Authors: Huayang Li, Yuhong He, Weijun Li, Tong Lu, Mingrui Tan, Wei Wei, Bai Yang, Haotong Wei
Published: 2022-09-19
Source: Full article
AbstractHalide perovskites with various compositions are potential candidates in low‐dosage X‐ray detection due to their large sensitivity and tunable optoelectronic properties. Here, cations engineering induced dimensional evolution of halide perovskites between 0D, 2D, and 3D is reported. Centimeter‐sized 2D lead‐free perovskite single‐crystal of 4‐fluorophenethylammonium antimony iodide (FPEA3SbI6) is synthesized.
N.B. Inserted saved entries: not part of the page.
(** X19: a single-step hotkey that [add_hotkey] registered can be
    removed through the hotkey, through the callback and through the
    closure that [add_hotkey] returned; each way the lists of the
    container and the counts of [filtered_modifiers] are what they
    were before the registration, and the three entries of [_hotkeys]
    are gone. *)
Theorem hotkey_registration_round_trip hotkey callback suppress timeout
    trigger_on_release step codes spec w :
  parse_hotkey_combinations hotkey = inr [step] ->
  handle_of_key hotkey = Some spec ->
  modifier_scan_codes = inr codes ->
  (forall c x, c ∈ step -> x ∈ entry c (the_container suppress w) ->
               hook_id x <> HClosure (next_id w)) ->
  exists remove_ w1,
    add_hotkey hotkey callback suppress timeout trigger_on_release w
    = (inr remove_, w1) /\
    hotkey_remover_keys remove_
    = [spec; HClosure (S (next_id w)); HUser (cb_id callback)] /\
    forall key, key ∈ hotkey_remover_keys remove_ ->
      exists w2,
        remove_hotkey key w1 = (inr tt, w2) /\
        (forall c, entry c (the_container suppress w2)
                   = entry c (the_container suppress w)) /\
        (forall k, the_count k w2 = the_count k w) /\
        (forall k, k ∈ hotkey_remover_keys remove_ ->
                   _hotkeys w2 !! k = None).
Proof.
  intros Hparse Hspec Hc Hfresh. unfold add_hotkey.
  rewrite (bind_returns _ _ w [step] w) by (unfold lift; by rewrite Hparse).
  rewrite (bind_returns _ _ _ _ _ (fresh_returns w)).
  set (handler := {| hook_id := HClosure (next_id w);
                     hook_body := SingleStep
                       (if trigger_on_release then KEY_UP else KEY_DOWN)
                       callback |}).
  set (wa := set_next_id (S (next_id w)) w).
  destruct (add_hotkey_step_returns codes handler step suppress wa Hc)
    as (wb & Hadd & Hadded).
  rewrite (bind_returns _ _ _ _ _ Hadd).
  assert (next_id wb = S (next_id w)) as Hnext.
  { assert (preserves next_id (_add_hotkey_step handler step suppress))
      as Hp by frame.
    by rewrite (preserves_after _ _ _ _ _ Hp Hadd). }
  assert (_hotkeys wb = _hotkeys w) as Hsame.
  { assert (preserves _hotkeys (_add_hotkey_step handler step suppress))
      as Hp by frame.
    by rewrite (preserves_after _ _ _ _ _ Hp Hadd). }
  rewrite (bind_returns _ _ _ _ _ (fresh_returns wb)). rewrite Hnext.
  set (self := HClosure (S (next_id w))).
  set (cb := HUser (cb_id callback)).
  set (rs := {| sr_handler := handler; sr_combinations := step;
                sr_suppress := suppress |}).
  set (remove_ := RemoveSingle self rs spec cb).
  rewrite (register_remover_returns hotkey spec self cb
             (fun spec => RemoveSingle self rs spec cb) _ Hspec).
  set (w1 := set__hotkeys _ _).
  exists remove_, w1. split; [done|]. split; [done|].
  intros key Hkey. cbn [hotkey_remover_keys remove_] in Hkey.
  assert (_hotkeys w1 !! key = Some remove_) as Hlook
    by (unfold w1; cbn [_hotkeys set__hotkeys];
        by apply lookup_registered).
  assert (absent_here : forall c, c ∈ step ->
            absent handler (entry c (the_container suppress w))).
  { intros c Hin. apply Forall_forall. intros x Hx.
    unfold same_hook. apply bool_decide_eq_false_2. cbn [hook_id handler].
    intros Heq. by apply (Hfresh c x Hin Hx). }
  destruct (step_remover_undoes codes handler suppress step
              (fun c => entry c (the_container suppress w)) w1 Hc
              absent_here)
    as (w2 & Hrun & Hbase & Hcounts & Hhk & _).
  { intros c. exact (Hadded c). }
  exists (set__hotkeys
            (delete cb (delete self (delete spec (_hotkeys w2)))) w2).
  split; [|split; [|split]].
  - unfold remove_hotkey. run_gets. rewrite Hlook.
    cbn [run_hotkey_remover remove_]. fold rs.
    by rewrite (bind_returns _ _ _ _ _ Hrun).
  - intros c. exact (Hbase c).
  - intros k.
    change (the_count k (set__hotkeys
              (delete cb (delete self (delete spec (_hotkeys w2)))) w2))
      with (the_count k w2).
    rewrite Hcounts.
    change (the_count k w1) with (the_count k wb).
    rewrite (add_hotkey_step_counts _ _ _ _ _ _ _ Hc Hadd k).
    change (the_count k wa) with (the_count k w).
    change (concat [step]) with (step ++ []) in *.
    cbn [concat]. lia.
  - intros k Hk. cbn [_hotkeys set__hotkeys].
    apply (lookup_deleted (_hotkeys w2) [cb; self; spec]).
    cbn [hotkey_remover_keys remove_] in Hk.
    rewrite !elem_of_cons, elem_of_nil in *. tauto.
Qed.

(** *** [hook] and [unhook] *)

Lemma hook_blocking_returns callback w :
  hook callback true w
  = (inr (RemoveHook (HClosure (next_id w)) callback true),
     set__hooks
       (<[HClosure (next_id w) :=
            RemoveHook (HClosure (next_id w)) callback true]>
          (<[hook_id callback :=
               RemoveHook (HClosure (next_id w)) callback true]>
             (_hooks w)))
       (set_next_id (S (next_id w))
          (on_listener (fun l =>
             set_blocking_hooks (blocking_hooks l ++ [callback]) l) w))).
Proof. reflexivity. Qed.

Lemma unhook_blocking_returns key self callback l' w :
  _hooks w !! key = Some (RemoveHook self callback true) ->
  list_remove callback (the_blocking_hooks w) = Some l' ->
  unhook key w
  = (inr tt,
     on_listener (set_blocking_hooks l')
       (set__hooks (delete self (delete (hook_id callback) (_hooks w))) w)).
Proof.
  intros Hkey Hl. unfold unhook. run_gets. rewrite Hkey.
  cbn [run_hook_remover]. unfold pop_hook_entry. do 2 run_modify. run_gets.
  change (blocking_hooks (_listener _)) with (the_blocking_hooks w).
  by rewrite Hl.
Qed.

Lemma list_remove_last callback l :
  absent callback l -> list_remove callback (l ++ [callback]) = Some l.
Proof.
  intros Hl. rewrite (list_remove_absent callback l [] Hl).
  by rewrite app_nil_r.
Qed.

(** X20: a blocking hook can be removed through the callback and
    through the closure that [hook] returned; either way the list of
    blocking hooks is what it was before, provided the callback was
    not in it, and both entries of [_hooks] are gone. *)
Theorem hook_round_trip callback w :
  absent callback (the_blocking_hooks w) ->
  exists remove_ w1,
    hook callback true w = (inr remove_, w1) /\
    the_blocking_hooks w1 = the_blocking_hooks w ++ [callback] /\
    hook_remover_keys remove_ = [hook_id callback; HClosure (next_id w)] /\
    forall key, key ∈ hook_remover_keys remove_ ->
      exists w2,
        unhook key w1 = (inr tt, w2) /\
        the_blocking_hooks w2 = the_blocking_hooks w /\
        (forall k, k ∈ hook_remover_keys remove_ -> _hooks w2 !! k = None).
Proof.
  intros Habsent. rewrite hook_blocking_returns.
  eexists _, _. split; [reflexivity|]. split; [reflexivity|].
  split; [reflexivity|]. intros key Hkey.
  cbn [hook_remover_keys] in Hkey.
  eexists. split; [|split].
  - apply (unhook_blocking_returns key (HClosure (next_id w)) callback
             (the_blocking_hooks w)).
    + cbn [_hooks set__hooks]. rewrite !lookup_insert.
      rewrite !elem_of_cons, elem_of_nil in Hkey.
      repeat case_decide; try done. destruct Hkey as [->|[->|[]]]; done.
    + by apply list_remove_last.
  - reflexivity.
  - intros k Hk. cbn [hook_remover_keys] in Hk.
    cbn [_hooks set__hooks on_listener set__listener].
    apply (lookup_deleted _ [HClosure (next_id w); hook_id callback]).
    rewrite !elem_of_cons, elem_of_nil in *. tauto.
Qed.
(** *** Directory scan and ordering *)

Lemma insert_sorted_names x l :
  StronglySorted String.le l →
  StronglySorted String.le (insert_sorted String.leb x l).
Proof.
  induction 1 as [|y l Hl IH Hy]; simpl.
  - repeat constructor.
  - destruct (String.leb x y) eqn:Hxy.
    + constructor; [by constructor|]. constructor.
      * unfold String.le. by rewrite Hxy.
      * eapply Forall_impl; [exact Hy|]. intros z Hz.
        transitivity y; [|done]. unfold String.le. by rewrite Hxy.
    + constructor; [done|].
      rewrite insert_sorted_Permutation. constructor; [|done].
      destruct (total String.le x y) as [Hle|Hle]; [|done].
      unfold String.le in Hle. by rewrite Hxy in Hle.
Qed.

Lemma sorted_names l : StronglySorted String.le (sorted String.leb l).
Proof.
  induction l as [|x l IH]; simpl; [constructor|].
  by apply insert_sorted_names.
Qed.

Lemma StronglySorted_filter {A} (R : relation A) (P : A → Prop)
    `{!∀ x, Decision (P x)} (l : list A) :
  StronglySorted R l → StronglySorted R (filter P l).
Proof.
  induction 1 as [|x l Hl IH Hx]; [constructor|].
  rewrite filter_cons. case_decide; [|done].
  constructor; [done|]. apply Forall_forall. intros y Hy.
  apply list_elem_of_filter in Hy as [_ Hy].
  rewrite Forall_forall in Hx. by apply Hx.
Qed.

(** X11: the names submitted to the pool are exactly the entries of the
    folder whose name ends in [.tdms] whatever the case of its letters, each
    as often as it is listed, and they are submitted in ascending
    lexicographic order. *)
Theorem submitted_names_sorted_accepted names :
  submitted_names names
  ≡ₚ filter (λ filename, endswith (lower filename) ".tdms") names ∧
  StronglySorted String.le (submitted_names names).
Proof.
  unfold submitted_names. split.
  - by rewrite sorted_Permutation.
  - apply StronglySorted_filter, sorted_names.
Qed.
(* ===== verification/Prelude.v ===== *)
(** * A verification development for simple-OPRF

    The repository holds an oblivious pseudo-random function from garbled circuits
    twice: [voprf-bench/], a self-contained protocol with half gates, a STARK of the
    garbling and commitments, and a modified MP-SPDZ ([MP-SPDZ-master/]), whose Yao
    parties garble and evaluate a program of a binary virtual machine on top of an OT
    extension.  Paths below are relative to [src/], and to [src/MP-SPDZ-master/] in the
    second and third part.

    ** The parts

    *** [voprf-bench]: the OPRF of one AES circuit

    - [Block], [Aes]: blocks, [FixedKeyAES] in both builds ([gc_mmo.hpp]); the AES-NI
      instructions are the rounds of FIPS 197 over GF(2^8), apart from the tables and
      the code of the portable build.
    - [Circuit], [Bristol]: [load_bristol] on the text of a file,
      [eval_circuit_plain] ([gc_mmo.hpp]).
    - [GcMmo], [GcProps], [Merkle], [Bits]: [garble_circuit], [eval_circuit_labels],
      [decode_outputs], the Merkle root, the bit order ([gc_mmo.hpp]).
    - [PlaintextOprf] ([plaintext_oprf.hpp]), [ProbeResilient]
      ([probe_resilient.hpp]), [VoprfSer] ([voprf_ser.hpp]).
    - [StarkGarble], [StarkProps]: witness reader, trace, constraints and proof file
      ([stark-garble/src/main.rs]).
    - [VoprfE2e], [VoprfProps]: [run_server] and [run_client] ([voprf_e2e.cpp]).

    *** The Yao parties

    - [Workers]: the jobs of one instruction on several threads ([Tools/Worker.h],
      [Yao/YaoAndJob.h]).
    - [YaoKey], [YaoGate]: keys, their hash, four-row gates and half gates
      ([BMR/Key.h], [Tools/MMO.h], [Tools/aes-ni.cpp], [Yao/YaoGate.*],
      [Yao/YaoHalfGate.*]).  Both schemes implement [GateScheme] and [GateLaws].
    - [GcVm], [YaoMachine], [YaoVm]: the binary virtual machine and its programs
      ([GC/Processor.*], [GC/Secret.*], [GC/instructions.h], [GC/Program.hpp]), over
      any type of wires.
    - [YaoWire], [YaoInput], [YaoSession]: the operations of each party, batches and
      jobs, inputs, and the loops of the parties ([Yao/YaoGarbleWire.*],
      [Yao/YaoEvalWire.*], [Yao/YaoGarbler.*], [Yao/YaoEvaluator.*],
      [Yao/YaoCommon.*], [GC/ShareSecret.hpp]).
    - [YaoOneShot]: the parties with garbling at once (option [-O]) and the store of
      messages ([Tools/FlexBuffer.*]).
    - [YaoLocal], [YaoSim], [YaoProps], [YaoJobs], [YaoInputProps],
      [YaoSessionProps], [YaoTheorems]: their theorems.

    *** The OT extension and its tools

    - [Memory], [OctetStream], [OctetProps]: raw buffers and network messages
      ([Tools/octetStream.*], [Networking/data.h], [Networking/sockets.h]).
    - [Random]: the generator ([Tools/random.*]).  [BitVector]: [Tools/BitVector.*].
    - [Square128], [OtMatrix]: squares of bits, their transposition, matrices and
      slices ([OT/BitMatrix.*], [Math/square128.cpp]).  [Gf2n]: products of polynomials
      ([Math/gf2n.cpp], [Math/gf2nlong.h]).
    - [OtExtension], [OtProps], [OtTheorems], [OtAgree], [OtRandom]: [OTExtension],
      [OTCorrelator], [OTExtensionWithMatrix] ([OT/]), and the agreement of the parties
      on the protocol ([Tools/Bundle.h]).  [YaoInput] uses the OT through
      an interface; [OtTheorems] proves what that interface promises.
    - [Exchange], [ExchangeProps]: two parties that send and receive at the same time
      ([Networking/Exchanger.h], [octetStream::exchange]).
    - [Commit], [CommitProps], [SeedProps], [BroadcastProps]: hashes, commitments,
      broadcast behind the interface [PlayerBase], the common seed of the check of the
      extension ([Tools/Commit.*], [Tools/Hash.*], [Tools/Subroutines.cpp],
      [Networking/Player.*]).
    - [BaseOt], [BaseOtProps]: the 128 OTs that seed the extension, over Kyber and
      without security, and the set-up of the extension ([OT/BaseOT.*]).

    *** SoftSpoken OT, the extension of the default build

    Paths are relative to [deps/libOTe/libOTe/].

    - [CryptoTools]: the generator, AES streams, rounding ([../cryptoTools/]).
    - [SmallField], [SmallFieldProps]: VOLE over small fields, its reduction tree
      ([Vole/SoftSpokenOT/SmallFieldVole.*]).
    - [Pprf], [PprfProps]: the punctured PRF that sets it up, with the proof of
      consistency ([Tools/SilentPprf.cpp], [SmallFieldVole.cpp]).
    - [SubspaceVole], [SubspaceProps]: VOLE of chosen words, the universal hash and its
      check ([SubspaceVole.h], [SubspaceVoleMaliciousLeaky.h], [Tools/RepetitionCode.h]).
    - [SoftSpoken], with [SoftBatch] (batches of chunks), [SoftHash] (the hash with
      tweaks) and [SoftSpokenProps] (whole runs): [TwoOneMaliciousSender] and
      [TwoOneMaliciousReceiver] ([TwoChooseOne/SoftSpokenOT/], [Tools/Chunker.h]).  They
      use a transposition through the interface [Transpose128], which
      [OtTranspose] implements ([sse_transpose128], [Tools/Tools.cpp]).
    - [OtSoft]: [soft_sender] and [soft_receiver]
      ([OT/OTExtensionWithMatrix.cpp] of MP-SPDZ).

    The sender of the OTs is the receiver of the VOLE.  Both parties are run in one
    function in the order of their messages, each of which is a value; one direction
    of the two is modelled, with the field of four elements that MP-SPDZ asks for where a
    theorem needs it, and up to eight elements in the VOLE.  Uninitialised memory is an
    argument [raw].

    *** Password-protected secret sharing

    - [Ppss], [PpssProps]: what the client and the server do around a session of the
      Yao parties ([Yao/YaoEvaluator.cpp], and the variants [YaoEvaluator.reconstruct.cpp]
      and [YaoGarbler.reconstruct.cpp] of the repository).

    ** How the code is modelled

    Integers are [Z], wrapped where the C++ type wraps ([u8], [u32], [u64], [s32]); a
    [__m128i] is a [Z] below [2 ^ 128] ([Key]) or sixteen bytes ([Block]).  A C++
    function is a function into [outcome]: [Ok], [Throw] with the message of the
    exception, or [UB].  Objects are records that operations take and return.
    A socket is the list of octets sent or still to be received, a session of two
    parties is two machines and the queues between them, with every schedule
    considered.  The jobs of an instruction on several threads interleave as an oracle
    ([Scheduler]) decides, one for every step of a session; their units are the
    instructions of four arguments.  If one job writes a register that another accesses,
    that is a data race and the result is [UB], so a finer grain makes no difference.
    What is left unspecified by C++ (the cells of [new octet[n]], the
    scratch squares of the transposition) is an arbitrary function that theorems
    quantify over.

    Loops over known ranges are [foldM], readers of text and messages recurse on what
    is left; other loops have fuel: the Merkle root (one unit for each leaf, since a
    level is shorter than the one below it), [PRNG::get_octets] (one more than the
    octets asked for; the same for [PRNG::implGet] of libOTe), the columns of
    [reorder_seeds] (those of the field), the tables of short products (16, the bits of a factor), the
    plaintext meaning of a program (its number of steps, chosen by the theorem's user;
    the parties themselves are step relations and need none), and the rejection loop
    of [PRNG::get_uint(upper)] (it need not end; its theorem is about the values it
    accepts).  Lemmas show that the fuel is enough.

    Parameters, with the documented behaviour that theorems assume: SHA-256
    ([Sha256], fixed output length), the Mersenne twister ([RandGen]), winterfell
    ([Winterfell]: completeness for traces of at least 8 rows whose length is a power of
    two within the limit of the library), the OT library of [voprf_e2e.cpp] (the pads agree
    on the chosen message), GMP ([Gmp]), Kyber ([Kyber]: lengths of its arrays),
    [crypto_generichash] ([GenericHash]: length of its output), the AES and Blake2 of
    cryptoTools ([OcAes], [Blake2]: outputs are blocks and octets); what [randombytes_buf]
    gives is an argument.  [clmul] of the OT extension is any product
    that meets [clmul_spec]; the software one of [gf2nlong.h] does.

    ** What the theorems show

    - The protocol of [voprf-bench]: the client obtains the OPRF value and accepts
      ([voprf_correct]); the garbled circuit computes the circuit
      ([garbled_circuit_correct]); honest proofs are accepted
      ([stark_honest_accepted]); what the commitments bind
      ([garble_commitments_binding], [key_commitment_binding]); messages and circuits
      are read back ([tables_roundtrip], [load_print_bristol]); the loader keeps its
      invariant ([load_bristol_sound]); AES is AES in both builds.
    - Yao: a whole session leaves both parties with the values of the plaintext
      machine and comes to its end, under every schedule of the parties and of the jobs
      of their workers ([yao_session_correct]); batches, jobs, gates and splits on their
      own ([yao_ands_correct], [yao_xors_parallel]).  The conditions on programs are
      those of [program_ok].
    - OT: the extension refines the correlated OT ([extend_correlated_refines]), its
      hashes are random OTs ([extend_gives_random_ot]), the KOS15 check binds a
      receiver that does not know [delta] ([check_extracts_delta]); the parties of the check get
      one seed ([seed_globally_agrees]) from commitments that bind
      ([commitment_binding]); messages are swapped whatever the sockets take of each
      call ([exchange_swaps]); broadcasts are compared
      ([check_broadcast_compares]).  The extension of the default build gives random
      OTs to parties whose base OTs agree ([soft_extend_gives_ot]), since SoftSpoken OT
      does ([soft_spoken_ot_correct]), since its VOLE is set up right
      ([small_field_vole_shares]).  Transposition,
      field multiplication, generator, streams and bit vectors do what their callers
      rely on.
    - Secret sharing: the message of the client holds masked shares and a commitment
      ([client_init_message]).
    - Where the code falls short, with a proof that it does: [forged_tables_accepted],
      [stark_constraints_vacuous], [active_input_label_reveals_bit],
      [half_gate_tweaks_repeat], [garbled_repeat_diverges], [dependent_batch_races], [oneshot_deadlock],
      [inputb_loses_bit63],
      [load_bristol_unchecked_wires], [reset_write_head_stale_bits],
      [kyber_receiver_ignores_sender], [setup_ignores_sender], [shares_lose_secret],
      [reconstruction_misses_secret], [server_reconstruct_overruns],
      [exchange_in_place_dangling], [commitment_boundary_unbound],
      [create_random_seed_any_opening], [all_open_checks_below], [hash_size_wraps],
      [final_hash_ignores_high_half].

    ** Not modelled

    The variants [Yao*.oprf.cpp], which run a session and nothing else; Kyber itself,
    SimplestOT; of libOTe: AES and Blake2, the AVX transposition, several threads, fields
    of more than eight elements, its own base OTs and its other protocols; printing, timing, options, files and
    sockets themselves; the arithmetic virtual machine and the other protocols of
    MP-SPDZ, which the OPRF does not use; vendored libraries. *)

From Stdlib Require Export ZArith Lia.
From stdpp Require Export base tactics numbers list list_numbers strings option sets gmap.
In contrast to the 0D phenethylammonium antimony iodide (PEA3Sb2I9), face‐shared [Sb2I9]3– of the bi‐octahedral structure of PEA3Sb2I9 is split into corner‐shared [SbI6]3– by intermolecular interactions and steric hindrance of FPEA+ ions in 2D FPEA3SbI6. Two Sb3+ ions share three octahedral [SbI6]3–, leaving one‐third of Sb3+ vacancies in the framework of FPEA3SbI6. Furthermore, Sn2+ ions can be filled into the vacancies to form continuous 2D frameworks to tune the anisotropic conductivity and device sensitivity to hard X‐rays. The dimensional evolution of perovskite single‐crystals from 3D to 2D or 0D to 2D maximizes the signal/noise ratio to facilize the adjustability of detection limit in hard X‐ray detection, which is determined by both device sensitivity and device noise current. A record low detection limit coefficient of 0.65 is achieved in the 2D FPEA3SbSn0.5I7 single‐crystal sample, which results from selective charges collection over mobile ions/noise current in the 2D perovskite structure.